斯大林问毛泽东,这次到苏联来有什么要求。
毛泽东用那口中国湖南的乡音说,这次来苏联嘛,主要是听听批评,学学经验。至于要求嘛,无非是要点“好吃”的,再要点“好?看”的。
斯大林听完苏方人员的翻译后对于毛泽东这种东方人的幽默感到不太理解,就问道:“要吃?要看?”
于是,斯大林便安排工作人员给毛泽东烤俄国最好的面包,还有黄油和土豆烧牛肉,可毛泽东说不好吃,还赶不上延安的小米饭。
接着,斯大林又安排毛泽东到苏联的很多地方去“看”,莫斯科红场、“阿芙洛尔”号巡洋舰、沙皇的王宫、列宁格勒……一个一个地让毛泽东“看”个够。

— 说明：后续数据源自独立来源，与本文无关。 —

Lemma appends_to_cons channel w ws :
  appends_to channel (w :: ws)
  = ((if decide (fst w = channel) then 1 else 0) + appends_to channel ws)%nat.
Proof.
  unfold appends_to. cbn [detections_of].
  destruct (Z.eqb_spec (fst w) channel); case_decide; done.
Qed.

(** Every append of a valid sweep is counted on exactly one channel. *)
Lemma appends_below_all n ws :
  valid_writes n ws -> appends_below (Z.to_nat n) ws = length ws.
Proof.
  unfold appends_below. induction 1 as [|w ws Hw Hws IH]; cbn [length].
  - induction (seq 0 (Z.to_nat n)) as [|i l IHl]; [done|]. exact IHl.
  - rewrite <- IH.
    rewrite (sum_list_with_agree _
      (fun k => ((if decide (k = Z.to_nat (fst w)) then 1 else 0)
                 + appends_to (Z.of_nat k) ws)%nat)).
    + rewrite sum_list_with_add, sum_list_with_indicator.
      case_decide; [done | lia].
    + intros k. rewrite appends_to_cons. repeat case_decide; lia.
Qed.

Lemma length_sweep_floats_prefix i ws :
  length (flat_map (fun k => floats_of (detections_of (Z.of_nat k) ws)) (seq 0 i))
  = (4 * appends_below i ws)%nat.
Proof.
  rewrite length_flat_map_sum. unfold appends_below, appends_to.
  induction (seq 0 i) as [|k l IH]; [done|].
  cbn [sum_list_with]. rewrite IH, length_floats_of. lia.
Qed.

Lemma length_sweep_floats n ws :
  valid_writes n ws -> length (sweep_floats n ws) = (4 * length ws)%nat.
Proof.
  intros Hws. unfold sweep_floats.
  by rewrite length_sweep_floats_prefix, appends_below_all.
Qed.

(** The [j]-th detection of channel [i] lies behind the records of the
    lower channels and the [j] earlier records of its own channel. *)
Lemma lookup_sweep_floats n ws i j pt r :
  (i < Z.to_nat n)%nat ->
  detections_of (Z.of_nat i) ws !! j = Some pt -> (r < 4)%nat ->
  sweep_floats n ws !! (4 * appends_below i ws + 4 * j + r)%nat
  = detection_floats pt !! r.
Proof.
  intros Hi Hj Hr. unfold sweep_floats.
  replace (Z.to_nat n) with (i + S (Z.to_nat n - S i))%nat by lia.
  rewrite seq_app, flat_map_app. cbn [seq flat_map Nat.add].
  rewrite lookup_app_r; rewrite length_sweep_floats_prefix; [|lia].
  replace (4 * appends_below i ws + 4 * j + r - 4 * appends_below i ws)%nat
    with (4 * j + r)%nat by lia.
  rewrite lookup_app_l.
  - by apply lookup_floats_of.
  - rewrite length_floats_of. apply lookup_lt_Some in Hj. lia.
Qed.

(** ** A sweep: [Reset], appends, [SaveDetections] *)

Section SweepFacts.
Variable debug : bool.
Variable grow : nat -> nat.

(** Valid appends on a staged accumulator all return; each one extends
    the staging buffer of its channel and nothing else. *)
Lemma run_writes n ws d :
  header_shape n d -> staged n d -> valid_writes n ws ->
  exists d',
    run debug grow (write_calls ws) d = ok d' /\
    _header d' = _header d /\
    _max_channel_points d' = _max_channel_points d /\
    _points d' = _points d /\
    forall i,
      elems <$> (_aux_points d' !! i)
      = (fun aux => elems aux ++ detections_of (Z.of_nat i) ws)
          <$> (_aux_points d !! i).
Proof.
  intros Hh Hs Hws. revert d Hh Hs.
  induction Hws as [|w ws Hw Hws IH]; intros d Hh Hs.
  - exists d. repeat split; try done.
    intros i. destruct (_aux_points d !! i) as [aux|]; [|done].
    simpl. by rewrite app_nil_r.
  - destruct (WritePointAsync_ok debug grow n (fst w) (snd w) d Hh Hs Hw)
      as (aux0 & Haux0 & Hstep).
    set (d1 := set_aux_points
                 (<[Z.to_nat (fst w) := vec_emplace_back grow aux0 (snd w)]>
                    (_aux_points d)) d) in *.
    destruct (IH d1) as (d' & Hrun & Hhd & Hm & Hp & Haux).
    { exact Hh. }
    { destruct Hs as [Hlen Hmax]. split; [|exact Hmax].
      subst d1. cbn [set_aux_points _aux_points]. by rewrite length_insert. }
    exists d'. split.
    { unfold write_calls. cbn [fmap list_fmap run step fst snd].
      rewrite Hstep. exact Hrun. }
    repeat split; [by rewrite Hhd | by rewrite Hm | by rewrite Hp |].
    intros i. rewrite Haux. subst d1. cbn [set_aux_points _aux_points detections_of].
    destruct (decide (i = Z.to_nat (fst w))) as [->|Hne].
    + rewrite list_lookup_insert_eq, Haux0 by (by eapply lookup_lt_Some).
      rewrite Z2Nat.id, Z.eqb_refl by lia. simpl. by rewrite <- app_assoc.
    + rewrite list_lookup_insert_ne by done.
      destruct (Z.eqb_spec (fst w) (Z.of_nat i)); [lia | done].
Qed.

(** A whole sweep from any state of the accumulator. *)
Lemma sweep_ok n h ws d :
  invariant n d -> valid_writes n ws ->
  exists d',
    run debug grow (CallReset h :: write_calls ws ++ [CallSaveDetections]) d = ok d' /\
    elems (_points d') = sweep_floats n ws /\
    _header d'
    = stamp_counts (to_uint32 (Z.of_nat (Z.to_nat n))) (seq 0 (Z.to_nat n))
        (_header (Reset h d)).
Proof.
  intros [Hh _] Hws.
  pose proof (header_shape_Reset n h d Hh) as Hh0.
  pose proof (staged_Reset n h d Hh) as Hs0.
  destruct (run_writes n ws (Reset h d) Hh0 Hs0 Hws)
    as (d1 & Hrun1 & Hhd & Hm & Hp & Haux).
  assert (Hlen1 : length (_aux_points d1) = Z.to_nat n).
  { apply Nat.le_antisymm.
    - apply Nat.nlt_ge. intros Hlt.
      pose proof (Haux (Z.to_nat n)) as E.
      destruct (lookup_lt_is_Some_2 (_aux_points d1) (Z.to_nat n) Hlt) as [v Hv].
      rewrite Hv, lookup_ge_None_2 in E; [done | rewrite (proj1 Hs0); lia].
    - apply Nat.nlt_ge. intros Hlt.
      pose proof (Haux (length (_aux_points d1))) as E.
      rewrite (lookup_ge_None_2 (_aux_points d1)) in E by lia.
      destruct (lookup_lt_is_Some_2 (_aux_points (Reset h d)) (length (_aux_points d1)))
        as [v Hv]; [rewrite (proj1 Hs0); lia|].
      by rewrite Hv in E. }
  assert (Hh1 : header_shape n d1) by (unfold header_shape; by rewrite Hhd).
  assert (Hs1 : staged n d1).
  { split; [done|]. rewrite Hm. apply Hs0. }
  destruct (SaveDetections_ok grow n d1 Hh1 Hs1) as (pts & Hsave & Hpts).
  eexists. split; [|split].
  - cbn [run step bind ok]. rewrite run_app, Hrun1. cbn [bind run step ok].
    rewrite Hsave. reflexivity.
  - cbn [_points]. rewrite Hpts. unfold staged_floats, sweep_floats.
    apply flat_map_agree. intros i Hi. apply elem_of_seq in Hi.
    rewrite Haux.
    destruct (lookup_lt_is_Some_2 (_aux_points (Reset h d)) i) as [v Hv];
      [rewrite (proj1 Hs0); lia|].
    rewrite Hv. cbn [fmap option_fmap option_map default].
    rewrite (Reset_buffers_empty h d v); [done|]. by eapply list_elem_of_lookup_2.
  - cbn [_header]. by rewrite Hlen1, Hhd.
Qed.
End SweepFacts.

Lemma string_append_assoc (s1 s2 s3 : string) :
  ((s1 ++ s2) ++ s3 = s1 ++ (s2 ++ s3))%string.
Proof. induction s1 as [|c s1 IH]; [done|]. simpl. by rewrite IH. Qed.

Lemma stamp_counts_idempotent count idxs h :
  stamp_counts count idxs (stamp_counts count idxs h) = stamp_counts count idxs h.
Proof.
  apply list_eq. intros j.
  destruct (decide (SIZE <= j /\ (j - SIZE)%nat ∈ idxs)%nat) as [[Hj Hin]|Hout].
  - replace j with (SIZE + (j - SIZE))%nat by lia.
    destruct (decide (SIZE + (j - SIZE) < length h)%nat) as [Hlt|Hge].
    + rewrite !lookup_stamp_counts; rewrite ?length_stamp_counts; done.
    + rewrite !lookup_ge_None_2; rewrite ?length_stamp_counts; [done|lia..].
  - apply lookup_stamp_counts_other. intros i Hi ->. apply Hout.
    split; [lia|]. by replace (SIZE + i - SIZE)%nat with i by lia.
Qed.

(** ** The properties of the accumulator *)

(** C6: a new accumulator of [n] channels has a header of exactly [2 + n]
    words; word 0 (the angle) is zero, word 1 is [n], the [n] point-count
    words are zero, and [GetChannelCount] returns [n]. *)
Theorem new_accumulator_header (n : Z) :
  is_uint32 n ->
  Z.of_nat (length (_header (LidarData_new n))) = 2 + n /\
  _header (LidarData_new n) !! HorizontalAngle = Some 0 /\
  _header (LidarData_new n) !! ChannelCount = Some n /\
  (forall i, (i < Z.to_nat n)%nat ->
     _header (LidarData_new n) !! (SIZE + i)%nat = Some 0) /\
  point_counts (LidarData_new n) = replicate (Z.to_nat n) 0 /\
  GetChannelCount (LidarData_new n) = n.
Proof.
  intros [Hn _]. destruct (header_shape_new n) as [Hcc Hlen].
  assert (Hword : forall i, (i < Z.to_nat n)%nat ->
            _header (LidarData_new n) !! (SIZE + i)%nat = Some 0).
  { intros i Hi. unfold LidarData_new. cbn [_header].
    rewrite list_lookup_insert_ne by (unfold ChannelCount, SIZE; lia).
    apply lookup_replicate_2. lia. }
  split; [|split; [|split; [|split; [|split]]]].
  - rewrite Hlen. unfold SIZE. lia.
  - reflexivity.
  - exact Hcc.
  - exact Hword.
  - unfold point_counts. rewrite (header_shape_channel_count n _ (header_shape_new n)).
    apply list_eq. intros i.
    destruct (decide (i < Z.to_nat n)%nat) as [Hi|Hi].
    + rewrite lookup_take_lt, lookup_drop, Hword by done.
      symmetry. by apply lookup_replicate_2.
    + rewrite lookup_take_ge by lia. symmetry. apply lookup_replicate_None. lia.
  - by apply header_shape_channel_count, header_shape_new.
Qed.

Lemma new_accumulator_header_witness :
  is_uint32 3 /\ GetChannelCount (LidarData_new 3) = 3.
Proof.
  assert (H : is_uint32 3) by (unfold is_uint32, uint32_max; lia).
  split; [exact H|]. apply (new_accumulator_header 3 H).
Defined.

(** C4: on any accumulator, [SetHorizontalAngle f] followed by
    [GetHorizontalAngle] returns a float with the four bytes of [f], for
    every bit pattern [f]; header word 0 holds these bytes as they are. *)
Theorem horizontal_angle_round_trip (debug : bool) (grow : nat -> nat)
    (n : Z) (cs : list call) (d : LidarData) (f : float) :
  run debug grow cs (LidarData_new n) = ok d ->
  GetHorizontalAngle (SetHorizontalAngle f d) = f /\
  _header (SetHorizontalAngle f d) !! HorizontalAngle = Some (memcpy_float_to_uint32 f).
Proof.
  intros Hrun. apply header_shape_run in Hrun as [_ Hlen].
  assert (Hw : _header (SetHorizontalAngle f d) !! HorizontalAngle
               = Some (memcpy_float_to_uint32 f)).
  { cbn [SetHorizontalAngle set_header _header].
    apply list_lookup_insert_eq. rewrite Hlen. unfold HorizontalAngle, SIZE. lia. }
  split; [|exact Hw].
  unfold GetHorizontalAngle, header_at. rewrite Hw. apply reinterpret_memcpy.
Qed.

Lemma horizontal_angle_round_trip_witness :
  GetHorizontalAngle
    (SetHorizontalAngle (float_of_bits 0x7FC00000) (Reset 10 (LidarData_new 2)))
  = float_of_bits 0x7FC00000.
Proof.
  apply (horizontal_angle_round_trip true double 2 [CallReset 10]
           (Reset 10 (LidarData_new 2)) (float_of_bits 0x7FC00000)).
  reflexivity.
Defined.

这样一下来就是好几天,来自世界各地的记者到处打听,也听不到一点有关中苏之间实质性的消息,也无法了解到毛泽东每天的具体行踪,于是外界便传出各种各样的猜测与谣言,有的甚至说毛泽东这次到苏联后,被斯大林软禁起来了。
苏方人员得到这些消息后大惊,将情况反映给斯大林。
当苏方的接待人员柯瓦廖夫来请毛泽东外出参观,问他还有什么要求时,他便生气地说,我这次到苏联来就做了三件事,一是吃饭,二是睡觉,三是拉屎,别的嘛,是身上多长了几斤肉。
斯大林听后感到有些莫名其妙,外界为何会有这样的猜测?这个毛泽东,要“吃”要“看”不是他自己提出来的吗?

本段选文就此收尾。